La destruction de la centrale de Chevilly-Larue

La destruction de la centrale de Chevilly-Larue

La destruction de la centrale de Chevilly-Larue

3 octobre 1943

Voilà trois semaines que je groupe Lorraine est installé au camp de Hartfordbridge et voilà trois semaines que les pilotes se morfondent, réduits à l’entraînement au « vol rasant ». Enfin, au matin du 3 octobre 1943, un briefing du lieutenant-colonel de Rancourt annonce une grande nouvelle : l’attaque de la centrale électrique et de la station de transformation de Chevilly-Larue, au sud de Paris. « C’est un objectif très petit, difficile à trouver et à atteindre sans éparpiller les bombes, explique Rancourt. Nous ferons donc le bombardement à très basse altitude. » Il recommande expressément de tout faire pour éviter d’atteindre des Français et de ne pas oublier que, dans la proximité immédiate de l’objectif, se trouvent des habitations à bon marché et les cités ouvrières du « Chemin vert », qu’il faudra évidemment préserver de tout tir de mitrailleuse et de tout bombardement.

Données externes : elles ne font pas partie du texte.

(** [try: p  except ...: h]: the handler [h] answers [None] for an exception
    that no [except] clause matches. *)
Fixpoint try_except {A : Type} (p : prog A) (h : exn -> option (prog A)) : prog A :=
  match p with
  | Ret a => Ret a
  | Raise e => match h e with Some q => q | None => Raise e end
  | Send r k => Send r (fun o => try_except (k o) h)
  end.

Declare Scope prog_scope.
Delimit Scope prog_scope with prog.
Bind Scope prog_scope with prog.
Notation "x <- p ;; q" := (bind p (fun x => q))
  (at level 61, p at next level, right associativity) : prog_scope.
Notation "p ;; q" := (bind p (fun _ => q))
  (at level 61, right associativity) : prog_scope.
Open Scope prog_scope.

Inductive result (A : Type) : Type :=
| Ok (a : A)
| Raised (e : exn).

Arguments Ok {A} a.
Arguments Raised {A} e.

(** Playing a program against a remote service: the service has a state of
    its own and answers every request; the requests issued are recorded in
    order. *)
Section Run.

Variable World : Type.
Variable send : request -> World -> outcome * World.

Fixpoint run {A : Type} (p : prog A) (w : World) : result A * World * list request :=
  match p with
  | Ret a => (Ok a, w, [])
  | Raise e => (Raised e, w, [])
  | Send r k =>
      let (o, w') := send r w in
      let '(res, w'', t) := run (k o) w' in
      (res, w'', r :: t)
  end.

Definition returned {A : Type} (x : result A * World * list request) : result A :=
  fst (fst x).

Definition trace {A : Type} (x : result A * World * list request) : list request :=
  snd x.

End Run.

Arguments run {World} send {A} p w.
Arguments returned {World A} x.
Arguments trace {World A} x.

(** Every request a program can ever issue satisfies [P]. *)
Fixpoint always_sends {A : Type} (P : request -> Prop) (p : prog A) : Prop :=
  match p with
  | Ret _ => True
  | Raise _ => True
  | Send r k => P r /\ forall o, always_sends P (k o)
  end.

(** ** The builtins and the [requests] calls the module uses *)

(** Truth value of an object, as [if x:] and [x or y] test it. *)
Definition truthy (v : value) : bool :=
  match v with
  | VNone => false
  | VBool b => b
  | VInt z => negb (z =? 0)%Z
  | VFloat f => negb (Float.is_zero f)
  | VStr s => negb (Str.is_empty s)
  | VList l => match l with [] => false | _ => true end
  | VDict d => match d with [] => false | _ => true end
  end.

(** [float(x)]: numbers and booleans convert ([OverflowError] for an integer
    beyond the doubles), a string is parsed ([ValueError] when it is not a
    number), anything else is a [TypeError]. *)
Definition py_float (v : value) : prog float :=
  match v with
  | VFloat f => Ret f
  | VInt z =>
      let f := Float.of_Z z in
      if Float.is_infinite f then Raise OverflowError else Ret f
  | VBool b => Ret (Float.of_Z (if b then 1 else 0))
  | VStr s =>
      match Float.of_string s with
      | Some f => Ret f
      | None => Raise ValueError
      end
  | VNone | VList _ | VDict _ => Raise TypeError
  end.

(** [isinstance(x, dict)] and [isinstance(x, (int, float))]; [bool] is a
    subclass of [int]. *)
Definition is_dict (v : value) : bool :=
  match v with VDict _ => true | _ => false end.

Definition is_int_or_float (v : value) : bool :=
  match v with VInt _ | VFloat _ | VBool _ => true | _ => false end.

(** [k in data] for a [data] known to be a dict. *)
Definition dict_contains (k : string) (v : value) : bool :=
  match v with
  | VDict d => match lookup k d with Some _ => true | None => false end
  | _ => false
  end.

(** [data[k]] *)
Definition subscript (v : value) (k : string) : prog value :=
  match v with
  | VDict d =>
      match lookup k d with
      | Some x => Ret x
      | None => Raise KeyError
      end
  | _ => Raise TypeError
  end.

(** [data.get(k)]: only a dict has the method. *)
Definition get_method (v : value) (k : string) : prog value :=
  match v with
  | VDict d =>
      match lookup k d with
      | Some x => Ret x
      | None => Ret VNone
      end
  | _ => Raise AttributeError
  end.

Definition requests_get (url : string) (hdrs : list (string * string)) (timeout : float)
  : prog response :=
  Send (mkRequest GET url None (Some hdrs) timeout)
       (fun o => match o with Failed => Raise RequestException | Replied resp => Ret resp end).

Definition requests_post (url : string) (json : value)
    (hdrs : option (list (string * string))) (timeout : float) : prog response :=
  Send (mkRequest POST url (Some json) hdrs timeout)
       (fun o => match o with Failed => Raise RequestException | Replied resp => Ret resp end).

(** [resp.raise_for_status()]: [HTTPError] for a 4xx or 5xx status. *)
Definition raise_for_status (resp : response) : prog unit :=
  if ((400 <=? status_code resp) && (status_code resp <? 600))%Z
  then Raise HTTPError else Ret tt.

(** [resp.json()], for a body that the decoder returns or refuses with
    [JSONDecodeError]. *)
Definition resp_json (resp : response) : prog value :=
  match json_body resp with
  | Some v => Ret v
  | None => Raise JSONDecodeError
  end.

(** [resp.headers.get(k, default)]; the header names of a response compare
    without regard to letter case. *)
Fixpoint headers_get (h : list (string * string)) (k default : string) : string :=
  match h with
  | [] => default
  | (k', v) :: h' =>
      if String.eqb (Str.lower k') (Str.lower k) then v else headers_get h' k default
  end.

(** [headers or {}] and [headers or None] *)
Definition or_empty {A : Type} (h : option (list A)) : list A :=
  match h with
  | Some l => l
  | None => []
  end.

Definition or_none {A : Type} (h : list A) : option (list A) :=
  match h with
  | [] => None
  | _ :: _ => Some h
  end.

(** [s or d] for strings. *)
Definition str_or (s d : string) : string :=
  if Str.is_empty s then d else s.

(** ** invoke_transfer.py *)

Definition DEFAULT_ENDPOINT : string := "http://localhost:8123/".
Definition DEFAULT_TIMEOUT : float := Float.of_decimal false 50 (-1).

Definition get_auth_token (base_url username password claim : string) (timeout : float)
  : prog value :=
  let url := Str.rstrip "/" base_url ++ "/authToken?claim=" ++ claim in
  try_except
    (resp <- requests_post url
               (VDict [("username", VStr username); ("password", VStr password)])
               None timeout ;;
     raise_for_status resp ;;
     data <- resp_json resp ;;
     t <- get_method data "token" ;;
     token <- (if truthy t then Ret t else get_method data "access_token") ;;
     if truthy token then Ret token else Ret VNone)
    (fun e =>
       if is_RequestException e then Some (Ret VNone)
       else if is_ValueError e then Some (Ret VNone)
       else None).

Definition validate_account (account_id base_url : string)
    (hdrs : option (list (string * string))) (timeout : float) : prog bool :=
  let url := Str.rstrip "/" base_url ++ "/accounts/validate/" ++ account_id in
  try_except
    (resp <- requests_get url (or_empty hdrs) timeout ;;
     if (status_code resp =? 200)%Z then Ret true else Ret false)
    (fun e => if is_RequestException e then Some (Ret false) else None).

Definition get_account_balance (account_id base_url : string)
    (hdrs : option (list (string * string))) (timeout : float) : prog (option float) :=
  let url := Str.rstrip "/" base_url ++ "/accounts/balance/" ++ account_id in
  try_except
    (resp <- requests_get url (or_empty hdrs) timeout ;;
     raise_for_status resp ;;
     try_except
       (data <- resp_json resp ;;
        if is_dict data && dict_contains "balance" data then
          b <- subscript data "balance" ;;
          f <- py_float b ;;
          Ret (Some f)
        else if is_int_or_float data then
          f <- py_float data ;;
          Ret (Some f)
        else Ret None)
       (fun e =>
          if is_ValueError e then
            let text := Str.strip (text resp) in
            Some (try_except
                    (f <- py_float (VStr text) ;; Ret (Some f))
                    (fun e' => if is_ValueError e' then Some (Ret None) else None))
          else None))
    (fun e => if is_RequestException e then Some (Ret None) else None).

(** The target of the transfer POST, as [transfer_money] computes it from
    its [endpoint] (already defaulted). *)
Definition post_url (endpoint : string) : string :=
  let base := Str.rstrip "/" (str_or endpoint DEFAULT_ENDPOINT) in
  if Str.endswith base "/transfer" then base else base ++ "/transfer".

(** The [headers] dict that [transfer_money] builds from its [auth_token]. *)
Definition auth_headers (auth_token : option string) : list (string * string) :=
  match auth_token with
  | Some t => if negb (Str.is_empty t) then [("Authorization", "Bearer " ++ t)] else []
  | None => []
  end.

Definition insufficient_funds (balance amount : float) : value :=
  VDict [("status", VStr "FAILED"); ("message", VStr "Insufficient funds");
         ("availableBalance", VFloat balance); ("requestedAmount", VFloat amount)].

Definition transfer_money (from_acc to_acc : string) (amount : float)
    (endpoint : option string) (timeout : float) (auth_token : option string)
  : prog value :=
  let payload :=
    VDict [("fromAccount", VStr from_acc); ("toAccount", VStr to_acc);
           ("amount", VFloat amount)] in
  let endpoint := match endpoint with None => DEFAULT_ENDPOINT | Some e => e end in
  let hdrs := auth_headers auth_token in
  src_ok <- validate_account from_acc (str_or endpoint DEFAULT_ENDPOINT) (Some hdrs) timeout ;;
  if negb src_ok then Ret VNone else
  dst_ok <- validate_account to_acc (str_or endpoint DEFAULT_ENDPOINT) (Some hdrs) timeout ;;
  if negb dst_ok then Ret VNone else
  balance <- get_account_balance from_acc (str_or endpoint DEFAULT_ENDPOINT) (Some hdrs) timeout ;;
  match balance with
  | None => Ret VNone
  | Some balance =>
      if Float.gt amount balance then Ret (insufficient_funds balance amount) else
      try_except
        (response <- requests_post (post_url endpoint) payload
                       (or_none hdrs) timeout ;;
         raise_for_status response ;;
         let content_type := headers_get (headers response) "Content-Type" "" in
         result <- (if Str.contains "application/json" content_type
                    then resp_json response
                    else Ret (VDict [("text", VStr (text response))])) ;;
         Ret result)
        (fun e =>
           if is_HTTPError e then Some (Ret VNone)
           else if is_RequestException e then Some (Ret VNone)
           else if is_ValueError e then Some (Ret VNone)
           else None)
  end.

(** ** The requests of one transfer, by name *)

(** The endpoint [transfer_money] works with: the default one when none, or
    an empty one, is given. *)
Definition base_endpoint (endpoint : option string) : string :=
  str_or (match endpoint with None => DEFAULT_ENDPOINT | Some e => e end) DEFAULT_ENDPOINT.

Les douze Boston sont prêts à prendre l’air. Parmi les équipages, l’émotion est grande : « Paris que nous n’avons pas depuis des années, songe un observateur, le capitaine Pierre Mendès France. Paris occupé par les Boches ! Nous allons respirer l’air de Paris. Revoir ses maisons, ses rues, ses ponts, ses coupoles… On va à Paris ! » (Liberté, liberté chérie…) C’est dimanche, il fait un temps magnifique, mais on ne va pas « à Paris » pour flâner sur les quais de la Seine…

La mission est délicate : les hommes du Lorraine doivent détruire la partie vitale de la centrale, les transformateurs qui alimentent le chemin de fer Paris-Orléans, que doit emprunter un important convoi allemand. Il faut auparavant y parvenir – éviter les batteries côtières de la DCA, repérer les lignes à haute tension qui rendent le vol en rase-mottes particulièrement dangereux… Une fois la mission remplie, les équipages se dirigeront sur Crépy-en-Valois, avant de se rabattre vers l’Ouest pour éviter les aérodromes allemands de Beauvais et Poix. Rendez-vous est fixé avec sept groupes de chasse britanniques – chargés d’aller bombarder les postes de Saumur et Chaingy – à Crévecœur, au nord de Beauvais, à 14 heures 16 pour regagner l’Angleterre.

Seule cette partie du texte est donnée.